● **WORK INSTRUCTIONS**
All of the data below should be written out exactly.
[[ SOURCE MATERIAL open ]]
(** ** The module's [foo] and [bar] *)

(** [foo(4, 3, 2)], [foo(4, 3)], [foo(4)] and then [foo.calls], read
    through the outermost wrapper although the innermost one counts. *)
Example foo_calls :
  result_val
    ((m ← load true 0;
      r1 ← call (foo m) [VInt 4; VInt 3; VInt 2] [];
      r2 ← call (foo m) [VInt 4; VInt 3] [];
      r3 ← call (foo m) [VInt 4] [];
      c ← getattr (fdict (foo m)) "calls";
      mret (r1, r2, r3, c)) empty_state)
  = Some (VInt 9, VInt 7, VInt 4, AVal (VInt 3)).
Proof. vm_compute; reflexivity. Qed.

(** [bar(4, 3)], [bar(4, 3, 2)], [bar(4, 3, 2, 1)] and then [bar.calls]. *)
Example bar_calls :
  result_val
    ((m ← load true 0;
      r1 ← call (bar m) [VInt 4; VInt 3] [];
      r2 ← call (bar m) [VInt 4; VInt 3; VInt 2] [];
      r3 ← call (bar m) [VInt 4; VInt 3; VInt 2; VInt 1] [];
      c ← getattr (fdict (bar m)) "calls";
      mret (r1, r2, r3, c)) empty_state)
  = Some (VInt 12, VInt 24, VInt 24, AVal (VInt 6)).
Proof. vm_compute; reflexivity. Qed.

(** After [foo(4, 3, 2)] the counter of the inner [countcalls] and the
    cache of the outer [memo] sit side by side in the one dictionary. *)
Example foo_counter_and_cache :
  match load true 0 empty_state with
  | Ok m s0 =>
      match call (foo m) [VInt 4; VInt 3; VInt 2] [] s0 with
      | Ok _ s =>
          Some (read_attr (foo m) "calls" s,
                cached (foo m) [VInt 3; VInt 2] s,
                cached (foo m) [VInt 4; VInt 5] s)
      | _ => None
      end
  | _ => None
  end
  = Some (Some (AVal (VInt 2)), Some (VInt 5), Some (VInt 9)).
Proof. vm_compute; reflexivity. Qed.

(** The first lines [fib(6)] prints: the tracer shows the name of the
    wrapper it decorates. *)
Example fib_trace_head :
  (s ← final_state (run_fib true 6 6); Some (take 3 (out s), length (out s)))
  = Some ([" --> memo_wrap(6)"; "#### --> memo_wrap(5)";
           "######## --> memo_wrap(4)"], 22%nat).
Proof. vm_compute; reflexivity. Qed.

(** With too small a budget the model gives no answer rather than a
    wrong one. *)
Example fib_needs_budget : run_fib true 5 6 = OutOfFuel.
Proof. vm_compute; reflexivity. Qed.

(** * Further properties *)

(** ** Stores *)

Lemma same_but_refl l name s : same_but l name s s.
Proof. by split_and!. Qed.

Lemma same_but_trans l name s1 s2 s3 :
  same_but l name s1 s2 → same_but l name s2 s3 → same_but l name s1 s3.
Proof.
  intros (Ho & Hn & Hh & Hb) (Ho' & Hn' & Hh' & Hb'). split_and!.
  - by rewrite Ho'.
  - by rewrite Hn'.
  - intros l' Hl. rewrite Hh' by done. by apply Hh.
  - intros name' Hne. rewrite Hb' by done. by apply Hb.
Qed.

Lemma same_but_set_attr l name a s : same_but l name s (set_attr l name a s).
Proof.
  split_and!; try done.
  - intros l' Hl. unfold set_attr; simpl. by rewrite lookup_insert_ne.
  - intros name' Hne. by apply read_set_attr_ne.
Qed.

(** ** [memo]: what is stored and when *)

Lemma memo_wrap_miss_exc f args kwargs s d e s2 :
  bag_at (fdict f) s !! "cache" = Some (ADict d) →
  truthy (default VNone (d !! norm_key (memo_key args kwargs))) = false →
  call f args kwargs s = Exc e s2 →
  call (memo_fn f) args kwargs s = Exc e s2.
Proof.
  intros Hc Ht Hcall. unfold call at 1; simpl. unfold memo_wrap.
  rewrite (bind_ok _ _ _ _ _ (cache_get_run _ _ _ _ Hc)).
  rewrite Ht. simpl.
  by rewrite (bind_exc _ _ _ _ _ Hcall).
Qed.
[[ SOURCE MATERIAL closed ]]
● **TASK ANSWER**
(** ** The module's [foo] and [bar] *)

(** [foo(4, 3, 2)], [foo(4, 3)], [foo(4)] and then [foo.calls], read
    through the outermost wrapper although the innermost one counts. *)
Example foo_calls :
  result_val
    ((m ← load true 0;
      r1 ← call (foo m) [VInt 4; VInt 3; VInt 2] [];
      r2 ← call (foo m) [VInt 4; VInt 3] [];
      r3 ← call (foo m) [VInt 4] [];
      c ← getattr (fdict (foo m)) "calls";
      mret (r1, r2, r3, c)) empty_state)
  = Some (VInt 9, VInt 7, VInt 4, AVal (VInt 3)).
Proof. vm_compute; reflexivity. Qed.

(** [bar(4, 3)], [bar(4, 3, 2)], [bar(4, 3, 2, 1)] and then [bar.calls]. *)
Example bar_calls :
  result_val
    ((m ← load true 0;
      r1 ← call (bar m) [VInt 4; VInt 3] [];
      r2 ← call (bar m) [VInt 4; VInt 3; VInt 2] [];
      r3 ← call (bar m) [VInt 4; VInt 3; VInt 2; VInt 1] [];
      c ← getattr (fdict (bar m)) "calls";
      mret (r1, r2, r3, c)) empty_state)
  = Some (VInt 12, VInt 24, VInt 24, AVal (VInt 6)).
Proof. vm_compute; reflexivity. Qed.

(** After [foo(4, 3, 2)] the counter of the inner [countcalls] and the
    cache of the outer [memo] sit side by side in the one dictionary. *)
Example foo_counter_and_cache :
  match load true 0 empty_state with
  | Ok m s0 =>
      match call (foo m) [VInt 4; VInt 3; VInt 2] [] s0 with
      | Ok _ s =>
          Some (read_attr (foo m) "calls" s,
                cached (foo m) [VInt 3; VInt 2] s,
                cached (foo m) [VInt 4; VInt 5] s)
      | _ => None
      end
  | _ => None
  end
  = Some (Some (AVal (VInt 2)), Some (VInt 5), Some (VInt 9)).
Proof. vm_compute; reflexivity. Qed.

(** The first lines [fib(6)] prints: the tracer shows the name of the
    wrapper it decorates. *)
Example fib_trace_head :
  (s ← final_state (run_fib true 6 6); Some (take 3 (out s), length (out s)))
  = Some ([" --> memo_wrap(6)"; "#### --> memo_wrap(5)";
           "######## --> memo_wrap(4)"], 22%nat).
Proof. vm_compute; reflexivity. Qed.

(** With too small a budget the model gives no answer rather than a
    wrong one. *)
Example fib_needs_budget : run_fib true 5 6 = OutOfFuel.
Proof. vm_compute; reflexivity. Qed.

(** * Further properties *)

(** ** Stores *)

Lemma same_but_refl l name s : same_but l name s s.
Proof. by split_and!. Qed.

Lemma same_but_trans l name s1 s2 s3 :
  same_but l name s1 s2 → same_but l name s2 s3 → same_but l name s1 s3.
Proof.
  intros (Ho & Hn & Hh & Hb) (Ho' & Hn' & Hh' & Hb'). split_and!.
  - by rewrite Ho'.
  - by rewrite Hn'.
  - intros l' Hl. rewrite Hh' by done. by apply Hh.
  - intros name' Hne. rewrite Hb' by done. by apply Hb.
Qed.

Lemma same_but_set_attr l name a s : same_but l name s (set_attr l name a s).
Proof.
  split_and!; try done.
  - intros l' Hl. unfold set_attr; simpl. by rewrite lookup_insert_ne.
  - intros name' Hne. by apply read_set_attr_ne.
Qed.

(** ** [memo]: what is stored and when *)

Lemma memo_wrap_miss_exc f args kwargs s d e s2 :
  bag_at (fdict f) s !! "cache" = Some (ADict d) →
  truthy (default VNone (d !! norm_key (memo_key args kwargs))) = false →
  call f args kwargs s = Exc e s2 →
  call (memo_fn f) args kwargs s = Exc e s2.
Proof.
  intros Hc Ht Hcall. unfold call at 1; simpl. unfold memo_wrap.
  rewrite (bind_ok _ _ _ _ _ (cache_get_run _ _ _ _ Hc)).
  rewrite Ht. simpl.
  by rewrite (bind_exc _ _ _ _ _ Hcall).
Qed.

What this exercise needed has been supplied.